ABOUT THIS EXERCISE: Read through the entries below and return each line with the word "every".

Collected data entries:
Lemma run_once_wf interval w w' : run_once interval w = Ok w' -> node_wf (node (base w)) -> node_wf (node (base w')).
Proof.
  unfold run_once. destruct (fask dht_iteration_idle w) as [idle w1] eqn:H1. apply fask_node in H1. intros H Hw.
  set (w2 := on_base do_friend_events w1) in *. assert (node_wf (node (base w2))) as Hw2.
  { unfold w2. cbn. destruct (events_moves (base w1)) as [[Hm _] _]. apply Hm. by rewrite H1. }
  apply bind_ok in H as ([l e] & _ & H). eapply reports_wf; [exact H|]. cbn [snd base on_base with_env with_fs node].
  destruct (0 <? _); [|done].
  cbn [base on_base]. unfold notify_idle. by rewrite (proj1 (quiet_notify CbIdle app_idle (base w2))).
Qed.

Lemma run_loop_wf fuel interval w w' : run_loop fuel interval w = Ok w' -> node_wf (node (base w)) -> node_wf (node (base w')).
Proof.
  revert w. induction fuel as [|fuel IH]; intros w; cbn [run_loop]; destruct (fask quit w) as [q w1] eqn:H1; apply fask_node in H1;
    (destruct q; [intros [= <-]; by rewrite H1|]); [done|]. intros H Hw. apply bind_ok in H as (w2 & H2%run_once_wf & H); [|by rewrite H1].
  by eapply IH.
Qed.

(** More fuel does not change what a loop returns. *)
Lemma run_loop_more fuel interval w w' : run_loop fuel interval w = Ok w' -> forall k, run_loop (fuel + k) interval w = Ok w'.
Proof.
  revert w. induction fuel as [|fuel IH]; intros w H k.
  - cbn [run_loop] in H. destruct k; cbn [Nat.add run_loop]; destruct (fask quit w) as [q w1]; by destruct q.
  - cbn [Nat.add run_loop] in *. destruct (fask quit w) as [q w1]; destruct q; [done|].
    apply bind_ok in H as (w2 & H2 & H). rewrite H2. bind_simpl. by apply IH.
Qed.

Lemma notify_friends_quiet (v : @Carrier.world E) : quiet v (notify_friends v).
Proof.
  unfold notify_friends. eapply quiet_trans; [|apply quiet_notify]. generalize (friends_iterate (friends (node v))). intros l.
  revert v. induction l as [|fi l IH]; intros v; cbn [foldl]; [done|]. eapply quiet_trans; [apply quiet_notify|apply IH].
Qed.

Lemma bootstraps_node l w w' : connect_to_bootstraps l w = Ok w' -> node_kept w w'.
Proof.
  revert w. induction l as [|b l IH]; intros w; cbn [connect_to_bootstraps]; [by intros [= <-]|].
  intros H. apply bind_ok in H as ([rc e] & _ & H). eapply kept_trans; [|by apply IH]. done.
Qed.

(** A run from a node in order ends in order. *)
Lemma run_wf fuel p interval w rc w' : IOEX_run fuel p interval w = Ok (rc, w') -> node_wf (node (base w)) -> node_wf (node (base w')).
Proof.
  unfold IOEX_run. intros H Hw. destruct (interval <? 0); [by injection H as _ <-|].
  apply bind_ok in H as (w0 & H0 & H). apply bind_ok in H as (w1 & H1 & H). apply bind_ok in H as (w2 & H2 & H). injection H as <- <-.
  unfold lift in H2. apply bind_ok in H2 as (v & [[Hv _] _]%store_quiet & H2). injection H2 as <-. cbn. rewrite Hv.
  eapply run_loop_wf; [exact H1|]. rewrite (bootstraps_node _ _ _ H0). cbn. destruct (notify_friends_quiet (base w)) as [-> _]. exact Hw.
Qed.

(** More rounds allowed for do not change what a run returns. *)
Lemma run_more fuel p interval w rc w' k : IOEX_run fuel p interval w = Ok (rc, w') -> IOEX_run (fuel + k) p interval w = Ok (rc, w').
Proof.
  unfold IOEX_run. destruct (interval <? 0); [done|]. intros H. apply bind_ok in H as (w0 & H0 & H). apply bind_ok in H as (w1 & H1 & H).
  rewrite H0. bind_simpl. by rewrite (run_loop_more _ _ _ _ H1 k).
Qed.


(** ** The relay server *)

(** A text in base 58: it fits, and reads as what was written. *)
Definition reads_as (text data : bytes) : Prop := Base58.base58_decode text (zlen text) (zlen data) = Ok (zlen data, Some data).

Lemma encode_text_ok data size : Base58.digits_ok 256 data -> data <> [] -> zlen data * 138 / 100 + 1 < size ->
  exists text, encode_text data size = Ok text /\ zlen text < size /\ reads_as text data.
Proof.
  intros Hd Hne Hs. destruct (Base58.encode_fits data size Hd Hs) as (t & n & He).
  destruct (Base58.encoded_string data size t n Hd Hne He) as (T & -> & Hl & _ & Hc & Hr). exists T. split_and!.
  - unfold encode_text. rewrite He. bind_simpl. cbn [fst]. by apply PersistThm.string_at_spec.
  - destruct (Base58.encode_ok data size Hd) as (D & _ & _ & _ & He'). cbv zeta in He'. rewrite He in He'.
    destruct (Z.leb_spec size (Z.of_nat (Base58.leading 0 data) + zlen D)); [discriminate|]. injection He' as _ ->. lia.
  - unfold reads_as. rewrite <- (app_nil_r T) at 1. apply Hr.
Qed.
Definition __dht_friend_by_pk_error (code : TOX_ERR_FRIEND_BY_PUBLIC_KEY) : Z :=
  match code with
  | TOX_ERR_FRIEND_BY_PUBLIC_KEY_OK => IOEXSUCCESS
  | TOX_ERR_FRIEND_BY_PUBLIC_KEY_NULL => IOEX_DHT_ERROR IOEXERR_INVALID_ARGS
  | TOX_ERR_FRIEND_BY_PUBLIC_KEY_NOT_FOUND => IOEX_DHT_ERROR IOEXERR_NOT_EXIST
  | _ => IOEX_DHT_ERROR IOEXERR_UNKNOWN
  end.

Definition __dht_friend_add_error (code : TOX_ERR_FRIEND_ADD) : Z :=
  match code with
  | TOX_ERR_FRIEND_ADD_OK => IOEXSUCCESS
  | TOX_ERR_FRIEND_ADD_NULL => IOEX_DHT_ERROR IOEXERR_INVALID_ARGS
  | TOX_ERR_FRIEND_ADD_TOO_LONG => IOEX_DHT_ERROR IOEXERR_TOO_LONG
  | TOX_ERR_FRIEND_ADD_NO_MESSAGE => IOEX_DHT_ERROR IOEXERR_INVALID_ARGS
  | TOX_ERR_FRIEND_ADD_OWN_KEY => IOEX_DHT_ERROR IOEXERR_ADD_SELF
  | TOX_ERR_FRIEND_ADD_ALREADY_SENT => IOEX_DHT_ERROR IOEXERR_ALREADY_EXIST
  | TOX_ERR_FRIEND_ADD_BAD_CHECKSUM | TOX_ERR_FRIEND_ADD_SET_NEW_NOSPAM => IOEX_DHT_ERROR IOEXERR_BAD_ADDRESS
  | TOX_ERR_FRIEND_ADD_MALLOC => IOEX_DHT_ERROR IOEXERR_OUT_OF_MEMORY
  | _ => IOEX_DHT_ERROR IOEXERR_UNKNOWN
  end.

Definition __dht_friend_send_msg_error (code : TOX_ERR_FRIEND_SEND_MESSAGE) : Z :=
  match code with
  | TOX_ERR_FRIEND_SEND_MESSAGE_OK => IOEXSUCCESS
  | TOX_ERR_FRIEND_SEND_MESSAGE_NULL => IOEX_DHT_ERROR IOEXERR_INVALID_ARGS
  | TOX_ERR_FRIEND_SEND_MESSAGE_FRIEND_NOT_FOUND => IOEX_DHT_ERROR IOEXERR_NOT_EXIST
  | TOX_ERR_FRIEND_SEND_MESSAGE_FRIEND_NOT_CONNECTED => IOEX_DHT_ERROR IOEXERR_FRIEND_OFFLINE
  | TOX_ERR_FRIEND_SEND_MESSAGE_SENDQ => IOEX_DHT_ERROR IOEXERR_OUT_OF_MEMORY
  | TOX_ERR_FRIEND_SEND_MESSAGE_TOO_LONG => IOEX_DHT_ERROR IOEXERR_TOO_LONG
  | TOX_ERR_FRIEND_SEND_MESSAGE_EMPTY => IOEX_DHT_ERROR IOEXERR_INVALID_ARGS
  | _ => IOEX_DHT_ERROR IOEXERR_UNKNOWN
  end.

Definition __dht_friend_delete_error (code : TOX_ERR_FRIEND_DELETE) : Z :=
  match code with
  | TOX_ERR_FRIEND_DELETE_OK => IOEXSUCCESS
  | TOX_ERR_FRIEND_DELETE_FRIEND_NOT_FOUND => IOEX_DHT_ERROR IOEXERR_NOT_EXIST
  | _ => IOEX_DHT_ERROR IOEXERR_UNKNOWN
  end.

Definition __dht_file_send_error (code : TOX_ERR_FILE_SEND) : Z :=
  match code with
  | TOX_ERR_FILE_SEND_OK => IOEXSUCCESS
  | TOX_ERR_FILE_SEND_FRIEND_NOT_FOUND => IOEX_DHT_ERROR IOEXERR_NOT_EXIST
  | TOX_ERR_FILE_SEND_FRIEND_NOT_CONNECTED => IOEX_DHT_ERROR IOEXERR_FRIEND_OFFLINE
  | TOX_ERR_FILE_SEND_NULL | TOX_ERR_FILE_SEND_NAME_TOO_LONG => IOEX_DHT_ERROR IOEXERR_FILE_INVALID
  | TOX_ERR_FILE_SEND_TOO_MANY => IOEX_DHT_ERROR IOEXERR_LIMIT_EXCEEDED
  | _ => IOEX_DHT_ERROR IOEXERR_UNKNOWN
  end.

Definition __dht_file_seek_error (code : TOX_ERR_FILE_SEEK) : Z :=
  match code with
  | TOX_ERR_FILE_SEEK_OK => IOEXSUCCESS
  | TOX_ERR_FILE_SEEK_FRIEND_NOT_FOUND => IOEX_DHT_ERROR IOEXERR_NOT_EXIST
  | TOX_ERR_FILE_SEEK_FRIEND_NOT_CONNECTED => IOEX_DHT_ERROR IOEXERR_FRIEND_OFFLINE
  | TOX_ERR_FILE_SEEK_NOT_FOUND | TOX_ERR_FILE_SEEK_INVALID_POSITION => IOEX_DHT_ERROR IOEXERR_FILE_INVALID
  | TOX_ERR_FILE_SEEK_DENIED => IOEX_DHT_ERROR IOEXERR_WRONG_STATE
  | TOX_ERR_FILE_SEEK_SENDQ => IOEX_DHT_ERROR IOEXERR_LIMIT_EXCEEDED
  | _ => IOEX_DHT_ERROR IOEXERR_UNKNOWN
  end.

Definition __dht_file_control_error (code : TOX_ERR_FILE_CONTROL) : Z :=
  match code with
  | TOX_ERR_FILE_CONTROL_OK => IOEXSUCCESS
  | TOX_ERR_FILE_CONTROL_FRIEND_NOT_FOUND => IOEX_DHT_ERROR IOEXERR_NOT_EXIST
  | TOX_ERR_FILE_CONTROL_FRIEND_NOT_CONNECTED => IOEX_DHT_ERROR IOEXERR_FRIEND_OFFLINE
  | TOX_ERR_FILE_CONTROL_NOT_FOUND => IOEX_DHT_ERROR IOEXERR_FILE_INVALID
  | TOX_ERR_FILE_CONTROL_NOT_PAUSED | TOX_ERR_FILE_CONTROL_DENIED | TOX_ERR_FILE_CONTROL_ALREADY_PAUSED => IOEX_DHT_ERROR IOEXERR_WRONG_STATE
  | TOX_ERR_FILE_CONTROL_SENDQ => IOEX_DHT_ERROR IOEXERR_LIMIT_EXCEEDED
  | _ => IOEX_DHT_ERROR IOEXERR_UNKNOWN
  end.

Definition __dht_file_send_chunk_error (code : TOX_ERR_FILE_SEND_CHUNK) : Z :=
  match code with
  | TOX_ERR_FILE_SEND_CHUNK_OK => IOEXSUCCESS
  | TOX_ERR_FILE_SEND_CHUNK_NULL => IOEX_DHT_ERROR IOEXERR_FILE_INVALID
  | TOX_ERR_FILE_SEND_CHUNK_FRIEND_NOT_FOUND => IOEX_DHT_ERROR IOEXERR_NOT_EXIST
  | TOX_ERR_FILE_SEND_CHUNK_FRIEND_NOT_CONNECTED => IOEX_DHT_ERROR IOEXERR_FRIEND_OFFLINE
  | TOX_ERR_FILE_SEND_CHUNK_NOT_FOUND | TOX_ERR_FILE_SEND_CHUNK_INVALID_LENGTH | TOX_ERR_FILE_SEND_CHUNK_WRONG_POSITION => IOEX_DHT_ERROR IOEXERR_FILE_INVALID
  | TOX_ERR_FILE_SEND_CHUNK_NOT_TRANSFERRING => IOEX_DHT_ERROR IOEXERR_WRONG_STATE
  | TOX_ERR_FILE_SEND_CHUNK_SENDQ => IOEX_DHT_ERROR IOEXERR_LIMIT_EXCEEDED
  | _ => IOEX_DHT_ERROR IOEXERR_UNKNOWN
  end.
(** C8: a step that starts a task starts the top of the queue, whose
    priority value is the least of the queue (HIGH before NORMAL before LOW);
    a worker at the test of its wait takes a task whenever the queue is not
    empty; and in every run, a HIGH task that is in the queue is started
    before any LOW task is. *)
Theorem dequeue_respects_priority p :
  (forall ev item,
      started (step p ev) = (started p ++ [item])%list ->
      top (task_queue_ p) = Some item /\
      item ∈ task_queue_ p /\
      task_queue_ (step p ev) = remove_first item (task_queue_ p) /\
      forall other, other ∈ task_queue_ p ->
        (priority_value (priority item) <= priority_value (priority other))%Z) /\
  (forall i, threads p !! i = Some Locked -> task_queue_ p ≠ [] ->
      exists item, started (step p (Worker i)) = (started p ++ [item])%list /\
                   threads (step p (Worker i)) !! i = Some (Executing item)) /\
  (forall evs A B pre post,
      A ∈ task_queue_ p -> priority A = HIGH -> priority B = LOW ->
      started (run p evs) = (started p ++ pre ++ B :: post)%list ->
      A ∈ pre).
Proof.
  split; [|split].
  - intros ev item Hs.
    destruct (step_started p ev) as [[Hs' _]|(item' & Htop & Hs' & Hq)].
    + rewrite Hs' in Hs. apply (f_equal length) in Hs.
      rewrite length_app in Hs. simpl in Hs. lia.
    + rewrite Hs' in Hs. apply app_inv_head in Hs. injection Hs as ->.
      destruct (top_spec _ _ Htop). done.
  - intros i Hi Hq. cbn [step]. unfold worker_step. rewrite Hi.
    destruct (task_queue_ p) as [|x q] eqn:Hqq; [done|].
    destruct (top (x :: q)) as [item|] eqn:Htop.
    + exists item. cbn. by rewrite lookup_insert_eq.
    + destruct (top_is_Some (x :: q)) as [item Hitem]; [done|]. congruence.
  - intros evs A B pre post. apply high_before_low.
Qed.
(** * ng-rforms: the nested-path accessor [NgRFModelSetterService]

    A shallow embedding of [src/ng-rforms/lib/model/model-setter.service.ts]
    (and of the two calls of it in the [rfModel] directive), together with the
    properties of the path engine: parsing, reading, writing with
    auto-vivification, and the array/object look-ahead rule.

    The host language is modelled as far as the service uses it, in two
    layers.

    The data:
    - strings are sequences of code units ([string]; code units up to 255);
    - a value is [undefined], [null], a boolean, a number, a string or a
      reference into a heap of objects;
    - an object is a plain object or an array, each with its own data
      properties kept in a [gmap string val]; an array has in addition its
      [length], and the index keys are the canonical decimal strings;
    - the service is compiled as an ES module, so assignments are strict;
    - evaluation is a state-and-exception monad over the heap and the
      console.
    The functions of module [JS] and the service functions [getValue],
    [setValue] and their helpers read and write the own properties of the
    data and call the built-in methods ([replace], [split], [pop], [reduce],
    [slice], [push]) as the host defines them; an own data property of the
    name of a method shadows it, as it does in the host.

    The realm: every value of the host also inherits the members of a
    prototype ([toString], [constructor], [__proto__], ...). The module
    [InRealm] is the service over values that may be built-in objects of
    the host: reads and writes go along the prototype chain, with the setter
    of [__proto__], the properties of functions that cannot be assigned, and
    what the program has put on built-in objects. The two layers do the
    same on every path whose steps name no inherited member
    ([getValue_agrees], [setValue_agrees]); the properties that depend on
    what a key finds are stated in the realm. *)

From Stdlib Require Import Ascii.
From stdpp Require Import gmap strings list pretty.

RESULT OF THIS TASK:
    empty; and in every run, a HIGH task that is in the queue is started
    The realm: every value of the host also inherits the members of a
    same on every path whose steps name no inherited member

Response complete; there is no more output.